Many states have banned or are poised to ban abortion with severely limited exceptions. Anti-abortion groups are drafting proposed state laws to preclude residents from accessing abortion care in other states.

Against this bleak backdrop, Maryland has taken important steps to protect abortion care.

First, Maryland has a statute legalizing abortion care. Specifically, Maryland law allows a person to terminate a pregnancy before viability and any time during pregnancy if necessary to protect a woman’s life and health.

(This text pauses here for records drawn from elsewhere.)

(** ** Steps on the object *)

Lemma lone_releasing ob m gs i g : obj_inv ob m gs -> gs !! i = Some g -> g_writer g = true \/ g_lock g = Reading ->
  total releasing gs = releasing g.
Proof.
  intros Hinv Hi Hg. pose proof (total_insert releasing gs i g (set_g_phase Idle g) Hi) as Ht. cbn in Ht.
  pose proof (total_nonneg releasing (<[i := set_g_phase Idle g]> gs) ltac:(owned_nonneg)).
  destruct (Z.eq_dec (total releasing (<[i := set_g_phase Idle g]> gs)) 0); [lia|exfalso].
  destruct (total_pos releasing (<[i := set_g_phase Idle g]> gs)) as (j & h & Hj & Hpos); [lia|].
  destruct (decide (j = i)) as [->|Hne]; [rewrite list_lookup_insert_eq in Hj by (by eapply lookup_lt_Some); by injection Hj as <-|].
  rewrite list_lookup_insert_ne in Hj by done. pose proof (obj_apart ob m gs i j g h Hinv Hi Hj ltac:(done)) as [Hw _ _ Hr _].
  pose proof (oi_threads _ _ _ Hinv j h Hj) as [Hp _ _]. unfold phase_ok in Hp. unfold releasing in Hpos.
  destruct (g_phase h); try lia. destruct Hp as [Hhw Hhl]. destruct Hg as [Hg|Hg]; [by rewrite Hw in Hhw|by apply Hr].
Qed.
(* ===== verification/SocketBuffer.v ===== *)
(** The write buffers of a socket: what sending, flushing and closing do to them. *)

From S2P Require Import Prelude Bytes State Socket SocketServer.
Local Open Scope Z_scope.
Local Open Scope st_scope.

(** ** Laws of the operating system *)

(** Within [n] more tries [write] is not interrupted. *)
Fixpoint not_forever {K} `{Kernel K} (n : nat) (fd : Z) (bytes : list Z) (k : K) : Prop :=
  match (sys_write fd bytes k).1 with
  | inl EINTR => match n with O => False | S n => not_forever n fd bytes (sys_write fd bytes k).2 end
  | _ => True
  end.

Class LawfulKernel (K : Type) `{Kernel K} := {
  write_range fd bytes k n : (sys_write fd bytes k).1 = inr n -> 0 <= n <= zlen bytes;
  write_patience fd bytes k : not_forever sys_patience fd bytes k;
  sendto_range fd bytes sa k n : (sys_sendto fd bytes sa k).1 = inr n -> 0 <= n <= zlen bytes;
  read_range fd sz k l : (sys_read fd sz k).1 = inr l -> zlen l <= sz;
  (* a package with the address it came from, of its family's size *)
  recvfrom_range fd sz k l sa : (sys_recvfrom fd sz k).1 = inr (l, sa) -> zlen l <= sz /\
    match sa with V4 port addr => zlen port = 2 /\ zlen addr = 4 | V6 port addr => zlen port = 2 /\ zlen addr = 16 end;
  (* events are those of registered sockets, each at most once *)
  wait_some p max k l : (sys_epoll_wait p max k).1 = inr l -> l <> [];
  wait_registered p max k l e i : (sys_epoll_wait p max k).1 = inr l -> e ∈ l -> ev_s e = Some i ->
    exists fd w, p !! fd = Some (i, w);
  wait_once p max k l : (sys_epoll_wait p max k).1 = inr l ->
    (forall fd fd' i w w', p !! fd = Some (i, w) -> p !! fd' = Some (i, w') -> fd = fd') -> NoDup (omap ev_s l)
}.

(** ** What a socket holds *)

Definition dw_ptr (dw : option (Z * Z * Z)) : list Z := match dw with Some (b, _, _) => [b] | None => [] end.
Definition held (s : socket) : list Z := (wb_buffer <$> s_high s) ++ (wb_buffer <$> s_low s) ++ dw_ptr (s_dw s).

(** The object [o] at [p] is what a call with size [sz] says it is. *)
Definition pkg_ok (soi : bool) (p sz : Z) (o : object) : Prop :=
  if sz <? 0 then ob_user o = true /\ soi = true
  else ob_user o = false /\ ob_base o = p /\ sz = zlen (ob_data o).

(** The bytes of [wb] that are still to send are [c]. *)
Definition node_rep (mem : gmap Z object) (wb : write_buffer) (c : list Z) : Prop :=
  exists o, mem !! wb_buffer wb = Some o /\ ob_user o = wb_userobject wb /\ wb_sz wb = zlen c /\
    0 <= wb_ptr wb - ob_base o <= zlen (ob_data o) /\ drop (Z.to_nat (wb_ptr wb - ob_base o)) (ob_data o) = c.
Definition dw_rep (soi : bool) (mem : gmap Z object) (dw : option (Z * Z * Z)) (c : list Z) : Prop :=
  match dw with
  | None => c = []
  | Some (b, sz, off) => exists o, mem !! b = Some o /\ pkg_ok soi b sz o /\ 0 <= off <= zlen (ob_data o) /\ drop (Z.to_nat off) (ob_data o) = c
  end.
Definition complete (wb : write_buffer) : Prop := wb_ptr wb = wb_buffer wb.

Section buffers.
Context {K : Type} `{LawfulKernel K}.
Implicit Types (e : env K) (s : socket).

(** The waiting bytes: of the direct write, of the two lists. *)
Record sok (e : env K) (s : socket) (dc : list Z) (hc lc : list (list Z)) : Prop := {
  sok_high : Forall2 (node_rep (e_mem e)) (s_high s) hc;
  sok_low : Forall2 (node_rep (e_mem e)) (s_low s) lc;
  sok_dw : dw_rep (e_soi e) (e_mem e) (s_dw s) dc;
  sok_nodup : NoDup (held s);
  sok_size : s_wb_size s = zlen (concat hc) + zlen (concat lc)
}.

Lemma node_rep_mem mem mem' wb c : mem' !! wb_buffer wb = mem !! wb_buffer wb -> node_rep mem wb c -> node_rep mem' wb c.
Proof. intros Hm (o & Ho & Hr). exists o. by rewrite Hm. Qed.
Lemma fine_open slot ps e s e' s' dc C w r id : live s -> fine slot ps e s e' s' dc C w -> live s' /\ (closed s' -> ended r id).
Proof.
  intros Hl (_ & _ & _ & _ & Ht). assert (live s') as Hl' by (unfold live; by rewrite Ht). split; [done|]. intros [Hc _]. by destruct Hl'.
Qed.
Lemma event_fine pk sn op r ss i s e' s' dc C w : inv ss pk sn op -> evs ss -> i ∉ omap ev_s (sv_ev ss) -> sv_slot ss !! i = Some s -> live s ->
  fine i (held s) (sv_env ss) s e' s' dc C w -> after pk sn op r ss (put ss i e' s').
Proof.
  intros Hinv Hev Hni Hs Hl Hf. eapply event_end; try done; [apply Hf|by eapply fine_finished|]. by eapply fine_open.
Qed.
Lemma event_shut pk sn op m ss i s e' s' w : inv ss pk sn op -> evs ss -> i ∉ omap ev_s (sv_ev ss) -> sv_slot ss !! i = Some s -> live s ->
  shut i (sv_env ss) s e' s' w -> end_of s m -> after pk sn op (Some m) ss (put ss i e' s').
Proof.
  intros Hinv Hev Hni Hs Hl Hf Hm. eapply event_end; try done; [apply Hf|by eapply shut_finished|]. intros _. by apply end_ended.
Qed.

Lemma read_event_wp ss pk sn op i s (v : event) : inv ss pk sn op -> evs ss -> ev_s v = Some i -> i ∉ omap ev_s (sv_ev ss) ->
  sv_slot ss !! i = Some s -> live s ->
  wp (read_event junk i v (s_protocol s)) (fun p ss' => after pk sn op (told p) ss ss') ss.
Proof.
  intros Hinv Hev He Hni Hs Hl. unfold read_event. rewrite wp_bind. apply wp_on. rewrite (slot_some _ _ _ Hs).
  destruct (so_live _ _ _ _ _ _ (iv_slots _ _ _ _ Hinv _ s Hs) Hl) as (dc & C & Hok & Hc).
  assert (forall r e' s', fine i (held s) (sv_env ss) s e' s' dc C [] ->
    wp (if match r with Some m => negb (s_protocol s =? PROTOCOL_TCP) && (m_type m =? SOCKET_UDP) | None => false end then back v ;;; ret (of_result r)
        else when (ev_write v && match r with Some m => negb (is_end m) | None => true end)
               (back (Event (ev_s v) false (ev_write v) (ev_error v) (ev_eof v))) ;;; ret (of_result r))
      (fun p ss' => after pk sn op (told p) ss ss') (put ss i e' s')) as Hopen.
  { intros r e' s' Hfine.
    assert (after pk sn op r ss (put ss i e' s')) as Haft by (by eapply event_fine).
    assert (live s') as Hl' by (by destruct (fine_open _ _ _ _ _ _ _ _ _ None 0 Hl Hfine)).
    assert (forall v1 : event, ev_s v1 = Some i -> wp (back v1) (fun _ ss' => after pk sn op r ss ss') (put ss i e' s')) as Hback.
    { intros v1 Hv1. unfold back. rewrite wp_modify. eapply after_back; [done|done|done|cbn; apply lookup_insert_eq|done]. }
    case_match; rewrite wp_bind.
    - eapply wp_mono; [by apply Hback|]. intros u ss' Ha. apply wp_ret. by rewrite told_result.
    - apply wp_when; intros _; [|apply wp_ret; by rewrite told_result].
      eapply wp_mono; [by apply Hback|]. intros u ss' Ha. apply wp_ret. by rewrite told_result. }
  assert (forall m e' s', end_of s m -> shut i (sv_env ss) s e' s' [] ->
    wp (if negb (s_protocol s =? PROTOCOL_TCP) && (m_type m =? SOCKET_UDP) then back v ;;; ret (of_result (Some m))
        else when (ev_write v && negb (is_end m)) (back (Event (ev_s v) false (ev_write v) (ev_error v) (ev_eof v))) ;;; ret (of_result (Some m)))
      (fun p ss' => after pk sn op (told p) ss ss') (put ss i e' s')) as Hclosed.
  { intros m e' s' Hm Hsh. destruct (end_ended _ _ Hm) as (m' & [= <-] & Hend & _).
    assert ((m_type m =? SOCKET_UDP) = false) as -> by (by destruct Hm as [[-> | ->] _]). rewrite andb_false_r, Hend, andb_false_r.
    rewrite wp_bind. apply wp_ret. by eapply event_shut. }
  destruct (s_protocol s =? PROTOCOL_TCP).
  - eapply forward_message_tcp_wp; [exact Hok|done|done| |]; [intros r e' s' Hf _; by apply Hopen|intros m e' s' Hm Hsh; by apply Hclosed].
  - eapply forward_message_udp_wp; [exact Hok|done|done| |]; [intros r e' s' Hf _; by apply Hopen|intros m e' s' Hm Hsh; by apply Hclosed].
Qed.

Lemma handle_event_wp ss pk sn op (v : event) : inv ss pk sn op -> evs ss -> room ss ->
  (forall i, ev_s v = Some i -> (i ∉ omap ev_s (sv_ev ss)) /\ exists s, sv_slot ss !! i = Some s /\ live s) ->
  wp (handle_event junk v) (fun p ss' => after pk sn op (told p) ss ss') ss.
Proof.
  intros Hinv Hev Hroom Hi. unfold handle_event.
  assert (forall p : polled, wp (ret p) (fun p ss' => after pk sn op (told p) ss ss') ss) as Hret by (intros p; apply wp_ret, good_after, good_refl; done).
  destruct (ev_s v) as [i|] eqn:He; [|apply Hret]. destruct (Hi i eq_refl) as (Hni & s & Hs & Hl).
  rewrite wp_bind. apply wp_the_slot. rewrite (slot_some _ _ _ Hs).
  destruct (so_live _ _ _ _ _ _ (iv_slots _ _ _ _ Hinv _ s Hs) Hl) as (dc & C & Hok & Hc).
  assert (forall type data e0, e_mem e0 = e_mem (sv_env ss) -> e_soi e0 = e_soi (sv_env ss) -> e_poll e0 = e_poll (sv_env ss) ->
    e_time e0 = e_time (sv_env ss) -> type = SOCKET_CLOSE \/ type = SOCKET_ERR ->
    wp (m <- on junk i (force_close type data) ;; ret (PReturn m)) (fun p ss' => after pk sn op (told p) ss ss') (set_env e0 ss)) as Hclose.
  { intros type data e0 Hm0 Hs0 Hp0 Ht0 Ht. rewrite wp_bind. apply wp_on. cbn [sv_env set_env].
    change (slot junk (set_env e0 ss) i) with (slot junk ss i). rewrite (slot_some _ _ _ Hs).
    eapply (close_end i); [by eapply (sokc_keep (sv_env ss)); [done|intros p _; by rewrite Hm0|exact Hok]|done|done|].
    intros m e' s' Hm [Hf Hcl Hp Hw]. apply wp_ret. cbn [fst snd]. change (put (set_env e0 ss) i e' s') with (put ss i e' s').
    eapply event_end; try done; [|by right|by intros _; apply end_ended]. eapply framep_trans; [|exact Hf]. apply frame_same; try done.
    rewrite Hp0. apply poll_frame_refl. }
  destruct (s_type s =? SOCKET_TYPE_CONNECTING).
  { rewrite wp_bind. apply wp_on. rewrite (slot_some _ _ _ Hs). eapply report_connect_wp; [exact Hok|done|done| |].
    - intros m e' s' Hf Hok' Hc' Ht' _ _. apply wp_ret. assert (live s') as Hl' by (unfold live; by rewrite Ht').
      eapply event_end; try done; [left; split; [done|by exists dc, C]|]. intros [Hcl _]. by destruct Hl'.
    - intros m e' s' Hm Hsh. apply wp_ret. by eapply event_shut. }
  destruct (s_type s =? SOCKET_TYPE_LISTEN).
  { rewrite wp_bind. eapply wp_mono; [by eapply report_accept_wp|]. intros ok ss' Hg. destruct ok; by apply wp_ret, good_after. }
  destruct (s_type s =? SOCKET_TYPE_INVALID); [apply Hret|].
  destruct (ev_read v); [by apply read_event_wp|].
  destruct (ev_write v).
  { rewrite wp_bind. apply wp_on. rewrite (slot_some _ _ _ Hs). eapply send_buffer_wp; [exact Hok|done|done| |].
    - intros r e' s' w dc' C' Hfine _ _. apply wp_ret. by eapply event_fine.
    - intros e' s' w lost Hsh _. apply wp_ret. eapply event_shut; try done. split; [by left|done]. }
  destruct (ev_error v).
  { unfold error_event. rewrite wp_bind. apply wp_sys_call. intros code k _. apply Hclose; try done. by right. }
  destruct (ev_eof v); [|apply Hret]. assert (set_env (sv_env ss) ss = ss) as Hsame by by destruct ss.
  pose proof (Hclose SOCKET_CLOSE DNull (sv_env ss) eq_refl eq_refl eq_refl eq_refl ltac:(by left)) as Hend. by rewrite Hsame in Hend.
Qed.
End inv.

Second, with the 2022 Abortion Care Access Act, Maryland joins several other states with laws that actively protect abortion access. Under the act, qualified providers — including nurse-practitioners and midwives — can provide abortion care along with physicians. The act protects providers from civil or criminal liability and generally requires Maryland Medical Assistance Program (Medicaid) and private insurers provide coverage for abortion care. The act also establishes the Abortion Care Clinical Training Program to train additional providers.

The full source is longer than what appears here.